Pemerintah Cari Solusi Utang Whoosh Tanpa Sentuh APBN

Direktur Jenderal Pengelolaan Pembiayaan dan Risiko Kementerian Keuangan Suminto menambahkan, utang kereta cepat merupakan pinjaman bisnis antara dua konsorsium. Tidak ada unsur utang pemerintah di dalamnya.

Beban Utang Rp118 Triliun dan Bunga Hampir Rp2 Triliun

Proyek Kereta Cepat Jakarta-Bandung dimulai pada 2016 dengan nilai investasi US$7,27 miliar atau setara Rp118,37 triliun. Angka tersebut sudah termasuk pembengkakan biaya sebesar US$1,2 miliar.

Sekitar 75% pendanaan berasal dari pinjaman China Development Bank. PT Kereta Cepat Indonesia China sebagai pengelola merupakan konsorsium yang 60% sahamnya dimiliki PT Pilar Sinergi BUMN Indonesia dan sisanya konsorsium China Railway.

Di dalam PSBI, PT Kereta Api Indonesia memegang saham mayoritas 58,5%. Posisi ini membuat KAI menanggung beban terbesar dari kerugian operasional dan kewajiban utang.

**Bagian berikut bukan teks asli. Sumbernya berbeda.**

(** X3. The calls by which a pass of [createOrUpdateVM] reconciles the
    machine on the provider come in one of five shapes: none at all, when a
    prerequisite failed; the existence check alone; the check answered yes
    and one update; the check answered no and one create; or the check
    answered no, a create that succeeded and one update with the very same
    arguments.  So a pass creates at most once and only after the provider
    said that the machine is not there, updates at most once, and never
    updates after a create that failed.  When the last of these calls is a
    create or an update, what it returned is what the pass returns. *)
Theorem provider_calls_in_order P c prov imports max (s : Reconciler P) :
  let pass := createOrUpdateVM c prov imports max s in
  let asked := filter is_reconcile_call (calls pass) in
  (asked = [] /\ exists e, returned pass = Some e) \/
  (exists x, asked = [ProviderDoesVirtualMachineExist x] /\
             match x with Err e => returned pass = Some e | Ok _ => True end) \/
  (exists a r, asked = [ProviderDoesVirtualMachineExist (Ok true);
                        ProviderUpdateVirtualMachine a r] /\ returned pass = r) \/
  (exists a r, asked = [ProviderDoesVirtualMachineExist (Ok false);
                        ProviderCreateVirtualMachine a r] /\ returned pass = r) \/
  (exists a r, asked = [ProviderDoesVirtualMachineExist (Ok false);
                        ProviderCreateVirtualMachine a None;
                        ProviderUpdateVirtualMachine a r] /\ returned pass = r).
Proof.
  intros pass asked. subst asked pass. rewrite createOrUpdateVM_stages.
  unfold returned.
  stage (@getVMClass_quiet P c imports s) (getVMClass c imports s).
  destruct r as [vmClass|err].
  2:{ cbn [fst snd]. left. rewrite filter_resolving by assumption. eauto. }
  stage (@reconcileInstanceStorageSpec_quiet P imports vmClass s0)
        (reconcileInstanceStorageSpec imports vmClass s0).
  destruct r as [err|].
  1:{ cbn [fst snd]. left. rewrite !filter_app, !filter_resolving by assumption. eauto. }
  stage (@getImageAndContentLibraryUUID_quiet P c imports s1)
        (getImageAndContentLibraryUUID c imports s1).
  destruct r as [image|err].
  2:{ cbn [fst snd]. left. rewrite !filter_app, !filter_resolving by assumption. eauto. }
  stage (@getVMMetadata_quiet P c s2) (getVMMetadata c s2).
  destruct r as [vmMetadata|err].
  2:{ cbn [fst snd]. left. rewrite !filter_app, !filter_resolving by assumption. eauto. }
  stage (@getResourcePolicy_quiet P c prov imports s3)
        (getResourcePolicy c prov imports s3).
  destruct r as [resourcePolicy|err].
  2:{ cbn [fst snd]. left. rewrite !filter_app, !filter_resolving by assumption. eauto. }
  stage (@getStoragePolicyID_quiet P c s4) (getStoragePolicyID c s4).
  destruct r as [storagePolicyID|err].
  2:{ cbn [fst snd]. left. rewrite !filter_app, !filter_resolving by assumption. eauto. }
  cbv zeta. right.
  set (args := {| argVMClass := vmClass; argVMImage := fst image;
                  argVMMetadata := vmMetadata; argResourcePolicy := resourcePolicy;
                  argStorageProfileID := storagePolicyID;
                  argContentLibraryUUID := snd image |}).
  pose proof (@reconcileOnProvider_protocol P prov imports max args
                (with_VM s5 (conditions.MarkTrue (VM s5)
                               VirtualMachinePrereqReadyCondition))) as Hp.
  cbv zeta in Hp. revert Hp. unfold returned, calls.
  destruct (func _ _) as [[r7 s7] l7]. cbn [fst snd].
  rewrite !filter_app.
  rewrite (filter_resolving C), (filter_resolving C0), (filter_resolving C1),
    (filter_resolving C2), (filter_resolving C3), (filter_resolving C4).
  cbn [app]. exact (fun H => H).
Qed.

Sepanjang 2024, PSBI mencatat kerugian Rp4,2 triliun. Per semester pertama 2025, kerugian mencapai Rp1,63 triliun dengan kontribusi rugi bersih kepada KAI senilai Rp951,5 miliar.

Pengamat ekonomi dari Political Economy and Policy Studies Anthony Budiawan menghitung beban bunga utang mencapai hampir Rp2 triliun per tahun. Angka ini berasal dari bunga 2% untuk utang pokok dan 3,4% untuk pembengkakan biaya.

“Darimana uang Danantara membayar bunga utang itu? Uang Danantara kan cuma dari dividen saja dan dari utang,” kata Anthony kepada BBC News Indonesia, Minggu (12/10).

Anthony menilai Danantara memang tidak memiliki pilihan lain selain meminta bantuan pemerintah. Sebab jika dana habis untuk membayar utang Whoosh, Danantara tidak dapat menjalankan proyek lainnya.

Namun Anthony juga menilai penyertaan modal dari APBN sudah tidak mungkin dilakukan. Sejak dividen BUMN diserahkan kepada Danantara, APBN tidak dapat lagi memberikan suntikan modal.

Ekonom Dukung Sikap Menkeu

Kepala Pusat Makro Ekonomi dan Keuangan Indef Rizal Taufikurahman menilai penolakan Menkeu Purbaya sudah tepat dan menunjukkan disiplin fiskal. Langkah ini mencegah terciptanya kebiasaan buruk di mana BUMN berlindung di balik APBN setiap menghadapi masalah.

“Secara makro, keputusan Purbaya memberi sinyal penting bahwa pemerintah menolak menjadi penyelamat terakhir sekaligus penampung bagi proyek bermasalah,” katanya.

Rizal menilai kondisi Whoosh memang berisiko tinggi karena beban keuangan tidak seimbang dengan kapasitas pendapatan. Sepanjang 2024, tiket yang terjual hanya 6,06 juta lembar dengan total pendapatan kotor sekitar Rp1,5 triliun—jauh lebih kecil dari biaya bunga utang.